Keywords: alternative splicing; nonsense mediated decay; ultraconserved elements.

Fig. 1.

(A) Unproductive splicing of the closely related human SR genes SRSF4, SRSF5, and SRSF6. Alternative exons with in-frame stop codons target mRNAs for NMD. Alternative exons in intron 2 of SRSF6 and SRSF4 are homologous, shown by yellow band. Regions of 100% sequence identity between human and mouse are indicated. (B) Phylogenetic tree of SRSF4, SRSF5, and SRSF6. A single origin of unproductive splicing at the base of this tree would result in homologous events in each gene, but the events observed in SR genes are not homologous (Lareau et al. 2007).

Fig. 2.

(A) Alignment of SRSF4, SRSF5, and SRSF6 protein sequences indicating exon positions. Colors denote exons (labeled relative to SRSF5). Positions of human cassette exon inclusion are indicated with gray boxes at splice junctions. Sequences were trimmed after the second RNA recognition motif (RRM) domain before alignment.

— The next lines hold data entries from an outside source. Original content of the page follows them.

Lemma cpus_cpu w : shared w → cpus w → cpu_wf (cpu w).
Proof.
  intros Hw [Hm Hr]. apply cpu_wf_regs. split; [by apply shared_mmu|]. split; [done|].
  destruct (shared_runs w Hw) as (t & a & Ht & Ha). destruct (Hr t ltac:(by exists a)) as (r & E1 & E2).
  unfold user_regs in E1. rewrite decide_True in E1 by done. by injection E1 as ->.
Qed.
Lemma cpus_with w m : cpus w → cpu_wf m → cpus (with_cpu w m).
Proof.
  intros [Hm Hr] (_ & Hm' & Hrg)%cpu_wf_regs. split; [done|]. intros t Ht. destruct (Hr t Ht) as (r & E1 & E2).
  unfold user_regs in *. cbn. case_decide; [by eexists|by exists r].
Qed.
Lemma cpus_undisturbed w w' : shared w → cpus w → undisturbed w w' → c_space w' = c_space w → mainMemory (cpu w') = mainMemory (cpu w) → cpus w'.
Proof.
  intros Hw [Hm Hr] Hu Es Em. split; [intros a; unfold mem_byte; rewrite Em; apply Hm|].
  intros t Ht. rewrite Es in Ht. destruct Ht as [a Ha]. destruct (Hr t ltac:(by exists a)) as (r & E1 & E2). exists r. split; [|done].
  rewrite (sp_regs a _ _ (Hu a (sh_space _ Hw t a Ha)) t Ha). done.
Qed.

(** The threads in the order in which they get the CPU, the running one first. *)
Definition line w : list Z := cur_ready (c_sys w).
Definition rotate (l : list Z) : list Z := match l with [] => [] | t :: q => q ++ [t] end.

Variables (hdl this : Z) (tm : Timer).
Variable rnd : E → Z * E.
Abbreviation RandomW := (RandomW rnd).
Abbreviation call := (timer_call RandomW hdl this tm).
(** [q] turns of the line. *)
Definition rotated (q : nat) (l : list Z) : list Z := Nat.iter q rotate l.
Lemma rotated_add q r l : rotated q (rotated r l) = rotated (q + r) l.
Proof. unfold rotated. by rewrite Nat.iter_add. Qed.
Lemma length_rotated q l : length (rotated q l) = length l.
Proof.
  induction q as [|q IH]; [done|]. rewrite <- IH. change (rotated (S q) l) with (rotate (rotated q l)).
  destruct (rotated q l); [done|]. cbn. rewrite length_app. cbn. lia.
Qed.
Lemma mod_succ (x n : nat) : (n ≠ 0)%nat → (S x mod n = if decide (S (x mod n) = n) then 0 else S (x mod n))%nat.
Proof.
  intros Hn. pose proof (Nat.mod_upper_bound x n Hn). pose proof (Nat.div_mod_eq x n).
  case_decide; symmetry; [apply (Nat.mod_unique _ _ (S (x / n)))|apply (Nat.mod_unique _ _ (x / n))]; nia.
Qed.
Lemma rotate_lookup (l : list Z) (x : nat) : rotate l !! (x mod length l)%nat = l !! (S x mod length l)%nat.
Proof.
  destruct l as [|t q]; [done|]. cbn [rotate]. rewrite mod_succ by done.
  pose proof (Nat.mod_upper_bound x (length (t :: q)) ltac:(done)) as Hb. set (y := (x mod length (t :: q))%nat) in *.
  change (length (t :: q)) with (S (length q)) in *. case_decide as Hd.
  - injection Hd as ->. by apply list_lookup_middle.
  - by rewrite lookup_app_l by lia.
Qed.
Lemma rotated_head q l : rotated q l !! 0%nat = l !! (q mod length l)%nat.
Proof.
  revert l. induction q as [|q IH]; intros l; [by rewrite Nat.Div0.mod_0_l|].
  replace (rotated (S q) l) with (rotated q (rotate l)) by (unfold rotated; symmetry; apply Nat.iter_succ_r).
  rewrite IH, (length_rotated 1 l : length (rotate l) = length l). apply rotate_lookup.
Qed.

(** The next delay of the timer from a state of the devices, and the state
    after it. *)
Definition next_delay (e : E) : Z := if randomize tm then 1 + Z.rem (rnd e).1 (TimerTicks * 2) else TimerTicks.
Definition next_dev (e : E) : E := if randomize tm then (rnd e).2 else e.
Lemma delay_next w : delay RandomW tm w = next_delay (c_dev w).
Proof. unfold delay, TimeOfNextInterrupt, next_delay, RandomW. destruct (randomize tm); [|done]. by destruct (rnd (c_dev w)). Qed.
Lemma redrawn_next w : redrawn RandomW tm w = with_dev w (next_dev (c_dev w)).
Proof. unfold redrawn, TimeOfNextInterrupt, next_dev, RandomW. destruct (randomize tm); [by destruct (rnd (c_dev w))|by destruct w]. Qed.

(** The next [q] delays. *)
Fixpoint delays (q : nat) (e : E) : list Z :=
  match q with O => [] | S q' => next_delay e :: delays q' (next_dev e) end.
Definition devs (q : nat) (e : E) : E := Nat.iter q next_dev e.
Lemma devs_succ q e : devs (S q) e = devs q (next_dev e).
Proof. apply Nat.iter_succ_r. Qed.
Lemma delays_app q r e : delays (q + r) e = delays q e ++ delays r (devs q e).
Proof.
  revert e. induction q as [|q IH]; intros e; cbn [delays Nat.add app]; [done|]. by rewrite IH, devs_succ.
Qed.
(** After [r] delays too short for a program to run comes one that is not, [d]
    being the first of them. *)
Fixpoint settles (r : nat) (d : Z) (e : E) : Prop :=
  match r with O => SystemTick < d | S r' => d ≤ SystemTick ∧ settles r' (next_delay e) (next_dev e) end.
Lemma settles_by q d e : (∀ x, list.last (d :: delays q e) = Some x → SystemTick < x) → ∃ r, (r ≤ q)%nat ∧ settles r d e.
Proof.
  revert d e. induction q as [|q IH]; intros d e Hl; [exists 0%nat; split; [lia|]; by apply Hl|].
  destruct (decide (SystemTick < d)) as [Hd|Hd]; [exists 0%nat; split; [lia|done]|].
  destruct (IH (next_delay e) (next_dev e)) as (r & Hr & Hs); [intros x Hx; by apply Hl|].
  exists (S r). split; [lia|]. split; [lia|done].
Qed.

Hypothesis rnd_range : ∀ e, 0 ≤ (rnd e).1.
Lemma next_delay_range e : 1 ≤ next_delay e ≤ 200.
Proof using rnd_range.
  unfold next_delay. destruct (randomize tm); [|unfold TimerTicks; lia]. change (TimerTicks * 2) with 200.
  pose proof (Z.rem_bound_pos _ 200 (rnd_range e)). lia.
Qed.

Variable ticks : nat.
Hypothesis enough : (2 ≤ ticks)%nat.

Lemma SetLevel_off Y s : SetLevel call DelayedLoad0 Y ticks IntOff s = Ok (level s.1, (set_level s.1 IntOff, s.2)).
Proof. by destruct s. Qed.
Lemma SetLevel_on Y i w : level i = IntOff → inHandler i = false →
  SetLevel call DelayedLoad0 Y ticks IntOn (i, w) = ('(_, s) ← OneTick call DelayedLoad0 Y ticks (set_level i IntOn, w); Ok (IntOff, s)).
Proof. intros Hl Hin. unfold SetLevel. rewrite Hl, Hin. done. Qed.

(** The part of [Yield] between the two changes of the interrupt level. *)
Lemma yield_switches i w t : shared w → cpus w → level i = IntOff → current (c_sys w) = Some t → ∃ w',
  (match FindNextToRun (c_sys w) with
   | (Some nextThread, sys1) => Scheduler_Run nextThread (i, with_sys w (ReadyToRun sys1 t))
   | (None, sys1) => Ok (i, with_sys w sys1) end) = Ok (i, w') ∧
  shared w' ∧ cpus w' ∧ line w' = rotate (line w) ∧ c_dev w' = c_dev w.
Proof.
  intros Hw Hc Hoff Ht. destruct (sh_current _ Hw) as (t' & a & s & Ht' & Ha & _). assert (t' = t) as -> by congruence. clear Ht'.
  pose proof (sh_ready _ Hw) as Hr. unfold line, cur_ready, rotate. rewrite Ht. unfold FindNextToRun. destruct (readyList (c_sys w)) as [|u q] eqn:Er.
  - exists w. replace (with_sys w (c_sys w)) with w by by destruct w. rewrite Ht, Er. by split_and!.
  - set (w1 := with_sys w (ReadyToRun (set_ready (c_sys w) q) t)).
    assert (aside w w1) as (Hw1 & Hu1 & _).
    { apply aside_sys; [done|done|]. cbn. intros v [Hv|Hv%list_elem_of_singleton]%elem_of_app; [apply Hr; by right|]. subst v. by exists a. }
    destruct (switch_spec u w1 Hw1) as (w' & E1 & Hw' & Hu' & Esys & Edev & Em); [cbn; apply Hr; by left|].
    destruct (aside_switch u w1 w' Hw1 ltac:(cbn; apply Hr; by left) E1) as (_ & _ & Esp & _).
    exists w'. unfold Scheduler_Run. rewrite bool_decide_eq_true_2 by done. cbn [ASSERT mbind outcome_bind]. rewrite E1. split; [done|]. split; [done|].
    split; [|split; [by rewrite Esys|done]]. apply (cpus_undisturbed w); try done. by eapply undisturbed_trans.
Qed.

See alignment of all genes in supplementary figure S1B, Supplementary Material online. (B) The exon/intron structure of SRSF5 is conserved in animals and some intron positions are conserved between animals and fungi. Gray bars show corresponding exons with conserved boundaries. An alternative exon in SRSF5 is conserved in animals. Intron retention is shared between animals and fungi. SRSF5 genes in vertebrates including mouse, rat, chicken, frog, and zebrafish were equivalent to human SRSF5 (supplementary figs. S1 and S2 and table S1, Supplementary Material online). (C) mRNAs of Neurospora crassa srp2 with retained intron 3 (the equivalent of human SRSF5 intron 5) are stabilized in an NMD-deficient strain.

Fig. 3.

(A) Evolution of the SRSF4/SRSF5/SRSF6 family and origins of its unproductive splicing. A single SRSF5-like gene in the ancestor of animals and fungi duplicated in chordates and again in vertebrates. A phylogenetic tree of orthologs was constructed using maximum likelihood and refined by comparing exon boundaries of each gene (supplementary figs. S1A and S1B, Supplementary Material online). Gray tree shows species relationships and lines show gene relationships (not to scale). Dashed lines indicate uncertain relationships. Asterisks depict genes with EST evidence of unproductive splicing. (B) Our data rule out two simple evolutionary models: 1) a single origin of unproductive splicing in the common ancestor of the three genes (shown in red), or 2) independent evolution of unproductive splicing in each gene (shown in red, blue, and green). Instead, the data support a third model: Unproductive splicing was present in the common ancestor, and as the genes duplicated and diverged, unproductive splicing events were replaced with functionally similar unproductive splicing.

Fig. 4.

Conservation of SRSF4, SRSF5, and SRSF6 was assessed using data from vertebrate PhyloP conservation scores and whole-genome alignment tracks in the UCSC human genome browser (Pollard et al. 2010; Fujita et al. 2011). Regions of human/mouse 100% identity in alternative exons are marked with red bars. Vertebrate alignments are from MultiZ alignment of 46 vertebrates against human genome version hg19 and sea urchin alignment is from Strongylocentrotus purpuratus (September 2006 [Baylor 2.1/strPur2]) net alignment against human genome version hg18. The alternative exons of (A) SRSF5 and (B) SRSF6 have detectable similarity in all vertebrates and SRSF5 also has detectable homology in sea urchin. (C) Intron 1 of SRSF4, including three cassette exons, has no detectable similarity outside of mammals.